La présentation de Céline et Grégory est tout à fait dans le thème de ce ScrumDay. Par contre le support ne vous permettra guère de saisir la substance de la présentation !

Le prétotyping, avec Elalami Lafkih

Le prétotyping, c’est du prototypage « low cost », plus tôt donc avec un feedback anticipé. Elalami nous en expose un certain nombre de techniques. J’ai repris le support de l’orateur utilisé durant l’Agile Tour. Je suis parti du principe qu’il s’agissait du même…

Kapla Challenge, avec Dragos Dreptate

Construire un pont par itération (avec des Kapla), c’est le challenge que nous propose Dragos durant cet atelier

Faire Agile, c’est bien…, par Aurélien Morvant et Simon Jallais

Simon et l’homme aux chaussures de couleurs différentes nous proposent de découvrir ce qu’est « vivre agile ». Une session plutôt décalée !

DSL et refactoring pour les tests d’acceptation, par Laurent Py

Laurent nous fait partager son expérience ATDD / Devops chez Smatesting. En fait, la session ressemble terriblement à une promotion de l’outil Zest’ qui est, oh surprise, développé par la société dont Laurent Py est CEO !

Bon, voici quand même cette présentation…

Les reportages du ScrumDay

Une petite séquence « fun », tournée en bonne partie durant la pause déjeuner du second jour.

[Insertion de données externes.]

Definition check_inbox (g : globales) (self : User)
  : resultado (option (list (cadena * cadena * cadena))) :=
  match inbox self with
  | None => Ok None
  | Some contenedores =>
      r <-? descifrar_inbox g self contenedores [] ;;
      Ok (Some r)
  end.

End criptochat.

(** ** [criptochat.py]: the functions that change users

    A [User] is a mutable object: [send_message] and the key and padding
    changes update the inbox of an object that [USERS], the menu and the
    caller all hold.  So the objects live in a heap, a variable that holds
    a [User] holds its address, and [USERS] maps ids to addresses, in
    insertion order as a Python [dict] does.  A function called on an
    address with no object answers [TypeError]; no variable of the program
    holds such an address. *)

Module objetos.
Import rsa criptochat.

Record estado : Type := mkEstado {
  heap : gmap nat User;
  USERS : list (Z * nat);
  PADDING_DIGITS : Z
}.

(** Code that changes the objects and may read the random tape; the state
    it leaves is there after an exception too. *)
Definition Ms (A : Type) : Type := estado -> cinta -> nat -> resultado A * estado * nat.

(** [d[k]] and [d[k] = v] on a [dict]: an assignment to a present key keeps
    its place, a new key goes last. *)
Fixpoint dict_get {V : Type} (k : Z) (d : list (Z * V)) : option V :=
  match d with
  | [] => None
  | (k', v) :: r => if k' =? k then Some v else dict_get k r
  end.

Fixpoint dict_set {V : Type} (k : Z) (v : V) (d : list (Z * V)) : list (Z * V) :=
  match d with
  | [] => [(k, v)]
  | (k', v') :: r => if k' =? k then (k, v) :: r else (k', v') :: dict_set k v r
  end.

(** The globals as the reading functions of [criptochat] see them: every
    id with the object it stands for. *)
Definition vista (s : estado) : globales :=
  {| criptochat.PADDING_DIGITS := PADDING_DIGITS s;
     criptochat.USERS :=
       foldr (fun '(k, r) m =>
                match heap s !! r with
                | Some u => <[k := u]> m
                | None => delete k m
                end) ∅ (USERS s) |}.

Definition find_user (s : estado) (username_id : Z) : resultado nat :=
  match dict_get username_id (USERS s) with
  | Some r => Ok r
  | None => Raise UserNotFound
  end.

Et le reportage du ScrumDay, avec quelques interviews et des interventions de Xavier Warzee et Alistair Cockburn

Ils en parlent aussi…

Quelques liens vers des articles de blog que j’ai peu glaner à droite et à gauche. Si vous avez d’autres liens, n’hésitez pas à m’en faire part.

Il y avait une Coach Clinic, mise sur pied par Fabrice Aimetti et Bruno Sbille. Côté Zenika, Géry Derbier y participait ainsi que Laurent Sarrazin pour Rupture 21. Un compte-rendu est disponible sur le site d’Ayeba.

Alex Boutin nous livre sur son Blog la manière dont il a vécu ce ScrumDay.

Un retour de Laurent Sorin sur la table ronde menée par Véronique Messager

Autre retour également en provenance d’Ippon, un feedback sur la session de Rachel Davies par Victoria Pedron.

Dominique Lequepeys nous adresse les points forts des sessions auxquelles il a participé. Youpi, ceci inclut la mienne !

Christophe Deniaud fait aussi son billet de Blog sur les sessions qu’il a vu, ainsi que sur l’open-space. Lui aussi donne son feedback sur mon atelier. Pas sûr que mon message principal sur l’écriture collaborative des tests soit bien passé…

Coactiv nous livre aussi ses retours.